Dystopic Black Mirror Episode Offers the Ultimate Grief Relief Product

Funeral Industry News Grief & Loss January 10, 2018
Justin Crowe

Justin Crowe is the Founder and CEO at Parting Stone offering families a complete alternative to cremated remains that can be touched and held - no more “ash.” He is passionate about empowering families in their grief through meaningful experiences. Justin is co-host of the Deathcare Decoded podcast available here.


Dystopic Black Mirror Episode Offers the Ultimate Grief Relief Product

The Black Mirror Netflix series is a brilliant bunch of stand-alone dramas that are reminiscent of the Twilight Zone series of the 1960’s. Each Black Mirror episode is centered around a radical future-vision of current 21st-century budding technologies. The cinematography is beautiful and each episode is wonderfully dark and dystopic. The show offers sharp warnings of the future presenting real technologies gone horribly wrong.

Black Mirror’s Season 2, Episode 1 titled “Be Right Back” is a compelling dive into the powerful emotions in grief paired with the stunning (not far fetched) technologies we are currently developing. The episode begins with a young couple in love, Martha (Hayley Atwell) and Ash (Domhnall Gleeson). Ash dies quickly in a undisclosed way leaving Martha grieving and alone. At the funeral, Martha’s sister tells her about a new service that analyzes the deceased’s social media profile for their speech patterns, sense of humor, and personality to develop a chatbot of the person.

The dead-person chat bot is actually very possible today, considering our current capabilities with chat-bot tech and machine learning.

The show follows Martha’s spiral into obsession with the chat bot of her deceased husband, a process which appears to parallel a fall into substance abuse addition. It becomes clear that the relationship with the chatbot has reached an unhealthy place when Martha accidentally drops her phone and breaks into tears repeating “I dropped you, I dropped you.”
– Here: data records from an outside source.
(* ===== verification/RaftConfig.v ===== *)
(** * The Raft tester: [raft/config.go]

    The state of the tester, its operations on the network (connect, disconnect, crash, start), the
    readers of the apply channels that compare what the servers commit, and the checks the tests call.
    A method that fails the test ([t.Fatal], [log.Fatalf]) or panics gives [None], except where the error
    itself is the result.  Results of the peers' methods, random names and map orders are arguments. *)
From S2P Require Import Prelude Graph Labrpc Raft Harness.


Module RaftConfig.
Section config.
Context {Cmd : Type} `{EqDecision Cmd} `{Codec (Z * list (option Cmd))}.

(** What an applier reports. *)
Inductive ApplyErr :=
  | Mismatch (index i j : Z)      (** commit index=.. server=.. != server=.. *)
  | OutOfOrder (i index : Z)
  | Expected (i want got : Z)
  | BadSnapshotIndex (i : Z).

(** [saved] holds addresses of persisters on [disk]; [rafts] numbers the instances of the peers, and
    [instance] says which persister each instance was given. *)
Record config := mkConfig {
  net : Network;
  n : Z;
  rafts : list (option positive);
  applyErr : list (option ApplyErr);
  connected : list bool;
  saved : list (option positive);
  disk : gmap positive Persister;
  instance : gmap positive positive;
  endnames : Names;
  logs : list (gmap Z (option Cmd));
  lastApplied : list Z;
  maxIndex : Z
}.

Definition set_net rn (c : config) : config :=
  mkConfig rn (n c) (rafts c) (applyErr c) (connected c) (saved c) (disk c) (instance c) (endnames c)
           (logs c) (lastApplied c) (maxIndex c).
Definition set_rafts l (c : config) : config :=
  mkConfig (net c) (n c) l (applyErr c) (connected c) (saved c) (disk c) (instance c) (endnames c)
           (logs c) (lastApplied c) (maxIndex c).
Definition set_connected l (c : config) : config :=
  mkConfig (net c) (n c) (rafts c) (applyErr c) l (saved c) (disk c) (instance c) (endnames c)
           (logs c) (lastApplied c) (maxIndex c).
Definition set_saved l d (c : config) : config :=
  mkConfig (net c) (n c) (rafts c) (applyErr c) (connected c) l d (instance c) (endnames c)
           (logs c) (lastApplied c) (maxIndex c).
Definition set_instance m (c : config) : config :=
  mkConfig (net c) (n c) (rafts c) (applyErr c) (connected c) (saved c) (disk c) m (endnames c)
           (logs c) (lastApplied c) (maxIndex c).
Definition set_endnames l (c : config) : config :=
  mkConfig (net c) (n c) (rafts c) (applyErr c) (connected c) (saved c) (disk c) (instance c) l
           (logs c) (lastApplied c) (maxIndex c).
Definition set_logs l (c : config) : config :=
  mkConfig (net c) (n c) (rafts c) (applyErr c) (connected c) (saved c) (disk c) (instance c) (endnames c)
           l (lastApplied c) (maxIndex c).
Definition set_lastApplied l (c : config) : config :=
  mkConfig (net c) (n c) (rafts c) (applyErr c) (connected c) (saved c) (disk c) (instance c) (endnames c)
           (logs c) l (maxIndex c).
Definition set_maxIndex k (c : config) : config :=
  mkConfig (net c) (n c) (rafts c) (applyErr c) (connected c) (saved c) (disk c) (instance c) (endnames c)
           (logs c) (lastApplied c) k.

(** ** The network *)

(** [connect(i)]: both loops enable the ends between [i] and the connected servers. *)
Definition connect (i : Z) (cfg : config) : option config :=
  conn ← set_index (connected cfg) i true;
  let cfg := set_connected conn cfg in
  rn ← range_loop (λ j rn, cj ← index conn j; if (cj : bool) then enable_end (endnames cfg) true i j rn else Some rn)
         (zrange 0 (n cfg)) (net cfg);
  rn ← range_loop (λ j rn, cj ← index conn j; if (cj : bool) then enable_end (endnames cfg) true j i rn else Some rn)
         (zrange 0 (n cfg)) rn;
  Some (set_net rn cfg).

(** [disconnect(i)]: both loops disable the ends of [i] that exist. *)
Definition disconnect (i : Z) (cfg : config) : option config :=
  conn ← set_index (connected cfg) i false;
  let cfg := set_connected conn cfg in
  rn ← range_loop (λ j rn, b ← started_row (endnames cfg) i;
                            if (b : bool) then enable_end (endnames cfg) false i j rn else Some rn)
         (zrange 0 (n cfg)) (net cfg);
  rn ← range_loop (λ j rn, b ← started_row (endnames cfg) j;
                            if (b : bool) then enable_end (endnames cfg) false j i rn else Some rn)
         (zrange 0 (n cfg)) rn;
  Some (set_net rn cfg).

(** ** Persisters *)

(** A new object on the heap with the given content, as [saved[i]]. *)
Definition save_new (i : Z) (p : Persister) (cfg : config) : option config :=
  let a := fresh (dom (disk cfg)) in
  sv ← set_index (saved cfg) i (Some a);
  Some (set_saved sv (<[a := p]> (disk cfg)) cfg).

(** [cfg.saved[i]] and what it points to. *)
Definition saved_at (i : Z) (cfg : config) : option (option Persister) :=
  a ← index (saved cfg) i;
  match a with
  | None => Some None
  | Some a => p ← disk cfg !! a; Some (Some p)
  end.

(** What a peer that runs as instance [r] does to its persister. *)
Definition instance_writes (r : positive) (p : Persister) (cfg : config) : option config :=
  a ← instance cfg !! r; Some (set_saved (saved cfg) (<[a := p]> (disk cfg)) cfg).

(** [crash1(i)]. *)
Definition crash1 (i : Z) (cfg : config) : option config :=
  cfg ← disconnect i cfg;
  let cfg := set_net (DeleteServer (AInt i) (net cfg)) cfg in
  sv ← saved_at i cfg;
  cfg ← match sv with Some p => save_new i (Copy p) cfg | None => Some cfg end;
  rf ← index (rafts cfg) i;
  cfg ← match rf with
         | Some _ => rs ← set_index (rafts cfg) i None; Some (set_rafts rs cfg)
         | None => Some cfg
         end;
  sv ← saved_at i cfg;
  match sv with
  | Some p => save_new i (SaveStateAndSnapshot MakePersister (ReadRaftState p) (ReadSnapshot p)) cfg
  | None => Some cfg
  end.

(** ** Comparing the logs *)

(** The loop of [checkLogs]: the last server that has another value at [index]. *)
Definition mismatch (i idx : Z) (v : option Cmd) (ls : list (gmap Z (option Cmd))) : option ApplyErr :=
  foldl (λ err p, match p.2 !! idx with
                  | Some old => if decide (old = v) then err else Some (Mismatch idx i (Z.of_nat p.1))
                  | None => err
                  end) None (imap pair ls).

(** [checkLogs(i, m)]: the error, and whether the previous index is there. *)
Definition checkLogs (i : Z) (m : ApplyMsg Cmd) (cfg : config) : option (option ApplyErr * bool * config) :=
  let v := ACommand m in
  let idx := CommandIndex m in
  let err := mismatch i idx v (logs cfg) in
  row ← index (logs cfg) i;
  let prevok := bool_decide (is_Some (row !! (idx - 1))) in
  ls ← set_index (logs cfg) i (<[idx := v]> row);
  let cfg := set_logs ls cfg in
  let cfg := if maxIndex cfg <? idx then set_maxIndex idx cfg else cfg in
  Some (err, prevok, cfg).

(** One message in [applier]; with an error the program ends. *)
Definition applier (i : Z) (m : ApplyMsg Cmd) (cfg : config) : option (option ApplyErr * config) :=
  if negb (CommandValid m) then Some (None, cfg)
  else
    r ← checkLogs i m cfg;
    let '(err, prevok, cfg) := r in
    Some (if (1 <? CommandIndex m) && negb prevok then Some (OutOfOrder i (CommandIndex m)) else err, cfg).

(** [ingestSnap(i, snapshot, index)]. *)
Definition ingestSnap (i : Z) (snapshot : list byte) (idx : Z) (cfg : config) :
    option (option ApplyErr * config) :=
  d ← gob_decode snapshot;
  let '(lastIncludedIndex, xlog) := d in
  if negb (idx =? -1) && negb (idx =? lastIncludedIndex) then Some (Some (BadSnapshotIndex i), cfg)
  else
    ls ← set_index (logs cfg) i (list_to_map (imap (λ j x, (Z.of_nat j, x)) xlog));
    la ← set_index (lastApplied cfg) i lastIncludedIndex;
    Some (None, set_lastApplied la (set_logs ls cfg)).

Definition SnapShotInterval : Z := 10.

(** One message in [applierSnap]; [installed] is the answer of [CondInstallSnapshot].  The last
    component is the call of [rf.Snapshot]. *)
Definition applierSnap (i : Z) (m : ApplyMsg Cmd) (installed : bool) (cfg : config) :
    option (option ApplyErr * config * option (Z * list byte)) :=
  if SnapshotValid m then
    if installed then
      r ← ingestSnap i (Snap m) (SnapshotIndex m) cfg; Some (r.1, r.2, None)
    else Some (None, cfg, None)
  else if CommandValid m then
    la ← index (lastApplied cfg) i;
    r ← (if negb (CommandIndex m =? la + 1) then Some (Some (Expected i (la + 1) (CommandIndex m)), cfg)
         else
           r ← checkLogs i m cfg;
           let '(err, prevok, cfg) := r in
           Some (if (1 <? CommandIndex m) && negb prevok then Some (OutOfOrder i (CommandIndex m)) else err, cfg));
    let '(err, cfg) := r in
    las ← set_index (lastApplied cfg) i (CommandIndex m);
    let cfg := set_lastApplied las cfg in
    row ← index (logs cfg) i;
    let call := if (CommandIndex m + 1) mod SnapShotInterval =? 0 then
                  Some (CommandIndex m,
                        gob_encode (CommandIndex m,
                          (λ j, default None (row !! j)) <$> zrange 0 (CommandIndex m + 1)))
                else None in
    Some (err, cfg, call)
  else Some (None, cfg, None).

(** ** Starting a server *)

(** [start1(i, applier)]: [fresh_names] are the results of [randstring(20)], [r] and [srv] the new peer
    and the new server object. *)
Definition start1 (i : Z) (fresh_names : list string) (r : positive) (srv : sptr) (cfg : config) :
    option config :=
  cfg ← crash1 i cfg;
  names ← set_index (endnames cfg) i (Some fresh_names);
  let cfg := set_endnames names cfg in
  rn ← make_ends AInt fresh_names (net cfg);
  la ← set_index (lastApplied cfg) i 0;
  let cfg := set_lastApplied la (set_net rn cfg) in
  sv ← saved_at i cfg;
  cfg ← match sv with
         | Some p =>
             cfg ← save_new i (Copy p) cfg;
             if bool_decide (ReadSnapshot p = []) then Some cfg
             else
               r ← ingestSnap i (ReadSnapshot p) (-1) cfg;
               match r with (None, cfg) => Some cfg | (Some _, _) => None end
         | None => save_new i MakePersister cfg
         end;
  a ← index (saved cfg) i; a ← a;
  rs ← set_index (rafts cfg) i (Some r);
  let cfg := set_instance (<[r := a]> (instance cfg)) (set_rafts rs cfg) in
  Some (set_net (AddServer (AInt i) srv (net cfg)) cfg).

(** [make_config(t, n, unreliable, snapshot)], with the random names, peers and servers of each start. *)
Definition new_config (n : Z) (unreliable : bool) : config :=
  let k := Z.to_nat n in
  mkConfig (LongDelays true (Reliable (negb unreliable) MakeNetwork)) n (replicate k None) (replicate k None)
           (replicate k false) (replicate k None) ∅ ∅ (replicate k None) (replicate k ∅) (replicate k 0) 0.

Definition make_config (n : Z) (unreliable : bool) (starts : list (list string * positive * sptr)) :
    option config :=
  cfg ← range_loop (λ p cfg, start1 (Z.of_nat p.1) p.2.1.1 p.2.1.2 p.2.2 cfg) (imap pair starts)
          (new_config n unreliable);
  range_loop connect (zrange 0 n) cfg.

(** [cleanup()]: the peers are killed and the network closed; closing it twice panics. *)
Definition cleanup (cfg : config) : option config :=
  rn ← Cleanup (net cfg); Some (set_net rn cfg).

(** ** What the tests ask *)

(** Whether the connected servers [states] gives [(term, isLeader)] for agree. *)
Definition checkTerms (states : list (Z * bool)) (cfg : config) : option Z :=
  range_loop (λ i term,
    ci ← index (connected cfg) i;
    if (ci : bool) then
      s ← index states i;
      if term =? -1 then Some s.1 else if negb (term =? s.1) then None else Some term
    else Some term) (zrange 0 (n cfg)) (-1).

Definition checkNoLeader (states : list (Z * bool)) (cfg : config) : option unit :=
  range_loop (λ i u,
    ci ← index (connected cfg) i;
    if (ci : bool) then s ← index states i; if (s.2 : bool) then None else Some u
    else Some u) (zrange 0 (n cfg)) tt.

(** The map [leaders] of one iteration of [checkOneLeader]. *)
Definition leaders_of (states : list (Z * bool)) (cfg : config) : option (gmap Z (list Z)) :=
  range_loop (λ i leaders,
    ci ← index (connected cfg) i;
    if (ci : bool) then
      s ← index states i;
      Some (if (s.2 : bool) then <[s.1 := default [] (leaders !! s.1) ++ [i]]> leaders else leaders)
    else Some leaders) (zrange 0 (n cfg)) ∅.

(** One iteration: [None] when a term has two leaders, [Some None] when nobody leads yet. *)
Definition one_leader `{MapOrder} (states : list (Z * bool)) (cfg : config) : option (option Z) :=
  leaders ← leaders_of states cfg;
  lastTermWithLeader ← range_loop (λ p last,
    if 1 <? zlen p.2 then None else Some (if last <? p.1 then p.1 else last)) (map_order leaders) (-1);
  if bool_decide (leaders = ∅) then Some None
  else
    l ← index (default [] (leaders !! lastTermWithLeader)) 0;
    Some (Some l).

(** [checkOneLeader()]: [rounds] are the answers of [GetState] in each of the ten iterations. *)
Fixpoint checkOneLeader `{MapOrder} (rounds : list (list (Z * bool))) (cfg : config) : option Z :=
  match rounds with
  | [] => None
  | states :: rounds' =>
      r ← one_leader states cfg;
      match r with Some l => Some l | None => checkOneLeader rounds' cfg end
  end.

(** [nCommitted(index)]: how many servers have an entry there, and which. *)
Definition nCommitted (idx : Z) (cfg : config) : option (Z * option Cmd) :=
  range_loop (λ p (acc : Z * option Cmd),
    e ← index (applyErr cfg) p;
    match e with
    | Some _ => None
    | None =>
        row ← index (logs cfg) p;
        match row !! idx with
        | Some cmd1 =>
            if (0 <? acc.1) && negb (bool_decide (acc.2 = cmd1)) then None else Some (acc.1 + 1, cmd1)
        | None => Some acc
        end
    end) (zrange 0 (zlen (rafts cfg))) (0, None).

(** [LogSize()]. *)
Definition LogSize (cfg : config) : option Z :=
  range_loop (λ i logsize,
    sv ← saved_at i cfg; p ← sv;
    Some (if logsize <? RaftStateSize p then RaftStateSize p else logsize)) (zrange 0 (n cfg)) 0.

Definition rpcCount (server : Z) (h : gmap sptr Server) (cfg : config) : option Z :=
  GetCount (AInt server) h (net cfg).
Definition rpcTotal (cfg : config) : Z := GetTotalCount (net cfg).
Definition bytesTotal (cfg : config) : Z := GetTotalBytes (net cfg).
Definition setunreliable (unrel : bool) (cfg : config) : config := set_net (Reliable (negb unrel) (net cfg)) cfg.
Definition setlongreordering (longrel : bool) (cfg : config) : config :=
  set_net (LongReordering longrel (net cfg)) cfg.

End config.
End RaftConfig.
In an attempt to become even closer to her deceased husband Martha orders a new product – a realistic bio-robotic replication of Ash that puts a body to his digital personality. The is might be the ultimate memorial product that strokes the desire for closeness to the deceased when in grief. The remainder of the episode follows Martha’s continuously evolving creepy, awkward, and tragic relationship with her real-doll dead love.

I can’t help but think about this idea of “the ultimate grief relief” memorial product. Twenty years ago it was weird to put cremated remains in jewelry or turn them into diamonds, but now it commonplace. What is the new product that is pushing the limits of closeness after loss? Is it the dildo urn or the coffee cups glazed with remains? And will this incremental acceptance of seemingly obscure grief relief have a “weird limit” or will it go as far as Martha’s chatbot and real doll? Black Mirror themes are timely warnings to approach progress with caution and consciousness. The death care industry is certainly not immune to the failures of careless technology adoption and in an industry historically bad at new adoption of any kind I think we need to be particularly careful. Im certainly not suggesting that we need to be luddites because that will almost certainly end in peril. We can’t stop progress, but conscious progression is essential.

I highly recommend the entire Black Mirror series available on Netflix, but a warning, the show is dark and addictive.